=== TRY IT ===
In the listing beneath this line, copy exactly the lines starting with the one containing "(** [IDownloadsState]; the" and going on through the one containing "items := items".

———

(** * itch: download queue, deploy engine, task runner, update checker

    A shallow embedding of the task-orchestration core of the itch desktop
    client, and the properties of its specification.

    Conventions used throughout:
    - a JavaScript object used as a dictionary is a [gmap] with [string]
      keys; iteration order of such an object is not modelled, and no
      statement below depends on it;
    - JavaScript numbers that hold integers (ranks, ids, timestamps in
      milliseconds) are [Z];
    - a value that may be [undefined] or [null] is an [option];
    - asynchronous functions are modelled by the effects they perform, in
      program order, together with their result; an [await]ed call whose
      callee is outside of the embedded code is given by its outcome. *)

From stdpp Require Import gmap strings list fin_maps.
From Stdlib Require Import ZArith Lia.

Local Open Scope Z_scope.
#[local] Set Warnings "-clear-no-such-hyp".

(** ** underscore helpers used by the embedded code *)

Module Underscore.

(** [_.min(list, iteratee)] on the non-empty list [x :: l]: the first
    element is always taken (its key is below [Infinity]), a later one
    replaces the result only when its key is strictly smaller. *)
Definition min_step {A} (f : A → Z) (acc v : A) : A :=
  if bool_decide (f v < f acc) then v else acc.

Definition min {A} (f : A → Z) (x : A) (l : list A) : A :=
  foldl (min_step f) x l.

(** [_.max(list, iteratee)], symmetrically. *)
Definition max_step {A} (f : A → Z) (acc v : A) : A :=
  if bool_decide (f acc < f v) then v else acc.

Definition max {A} (f : A → Z) (x : A) (l : list A) : A :=
  foldl (max_step f) x l.

(** [_.values(obj)] *)
Definition values {A} (m : gmap string A) : list A := (map_to_list m).*2.

(** [_.difference(array, other)]: the elements of [array] that are not in
    [other], in the order of [array]. *)
Definition difference (array other : list string) : list string :=
  list_difference array other.

End Underscore.

(** ** reducers/downloads (part_010) *)

Module Downloads.

Inductive DownloadReason := install | reinstall | update | revert | heal.

#[global] Instance DownloadReason_eq_dec : EqDecision DownloadReason.
Proof. solve_decision. Defined.

(** [IDownloadItem]; [game_id] stands for [item.game.id]. The numbers in
    [progress], [bps] and [eta] are stored and handed on, never computed
    with. *)
Record IDownloadItem := mkItem {
  id : string;
  game_id : Z;
  caveId : option string;
  reason : DownloadReason;
  rank : Z;
  finished : bool;
  progress : option Z;
  bps : option Z;
  eta : option Z;
  finishedAt : option Z;
  err : option string;
  errStack : option string;
}.

#[global] Instance IDownloadItem_eq_dec : EqDecision IDownloadItem.
Proof. solve_decision. Defined.

(** [Partial<IDownloadItem>] as the reducers build it: [p_id] is always
    given; for the other fields [None] means that the key is absent from
    the record (a key present with value [undefined] or [null] is
    [Some None]). *)
Record PartialItem := mkPartial {
  p_id : string;
  p_rank : option Z;
  p_finished : option bool;
  p_progress : option (option Z);
  p_bps : option (option Z);
  p_eta : option (option Z);
  p_finishedAt : option (option Z);
  p_err : option (option string);
  p_errStack : option (option string);
}.

(** [{ ...item, ...record }] *)
Definition spread (item : IDownloadItem) (record : PartialItem) : IDownloadItem :=
  {| id := p_id record;
     game_id := game_id item;
     caveId := caveId item;
     reason := reason item;
     rank := default (rank item) (p_rank record);
     finished := default (finished item) (p_finished record);
     progress := default (progress item) (p_progress record);
     bps := default (bps item) (p_bps record);
     eta := default (eta item) (p_eta record);
     finishedAt := default (finishedAt item) (p_finishedAt record);
     err := default (err item) (p_err record);
     errStack := default (errStack item) (p_errStack record) |}.

(** [IDownloadsState]; the derived field [itemIdsByGameId] is computed by
    a selector outside of the reducer and is left out. *)
Record IDownloadsState := mkState {
  items : gmap string IDownloadItem;
  paused : bool;
  restored : bool;
  speeds : list Z;
}.

Definition with_items (s : IDownloadsState) (m : gmap string IDownloadItem)
  : IDownloadsState :=
  {| items := m; paused := paused s; restored := restored s; speeds := speeds s |}.

Definition with_paused (s : IDownloadsState) (b : bool) : IDownloadsState :=
  {| items := items s; paused := b; restored := restored s; speeds := speeds s |}.

Definition SPEED_DATA_POINT_COUNT : nat := 60.

Definition initialState : IDownloadsState :=
  {| items := ∅; paused := true; restored := false;
     speeds := replicate SPEED_DATA_POINT_COUNT 0 |}.

Definition updateSingle (state : IDownloadsState) (record : PartialItem)
  : IDownloadsState :=
  match items state !! p_id record with
  | None => state
  | Some item =>
      with_items state (<[p_id record := spread item record]> (items state))
  end.

(** [indexBy(items, "id")]: a later element wins over an earlier one with
    the same id. *)
Definition index (l : list IDownloadItem) : gmap string IDownloadItem :=
  foldl (fun m i => <[id i := i]> m) ∅ l.

(** higher priority = smaller numbers *)
Definition higherPriorityRank (state : IDownloadsState) : Z :=
  match Underscore.values (items state) with
  | [] => 0
  | x :: l => rank (Underscore.min rank x l) - 1
  end.

(** lower priority = larger numbers *)
Definition lowerPriorityRank (state : IDownloadsState) : Z :=
  match Underscore.values (items state) with
  | [] => 0
  | x :: l => rank (Underscore.max rank x l) + 1
  end.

———

=== REPLY TO THE EXERCISE ===
(** [IDownloadsState]; the derived field [itemIdsByGameId] is computed by
    a selector outside of the reducer and is left out. *)
Record IDownloadsState := mkState {
  items : gmap string IDownloadItem;
  paused : bool;
  restored : bool;
  speeds : list Z;
}.

Definition with_items (s : IDownloadsState) (m : gmap string IDownloadItem)
  : IDownloadsState :=
  {| items := m; paused := paused s; restored := restored s; speeds := speeds s |}.

Definition with_paused (s : IDownloadsState) (b : bool) : IDownloadsState :=
  {| items := items s; paused := b; restored := restored s; speeds := speeds s |}.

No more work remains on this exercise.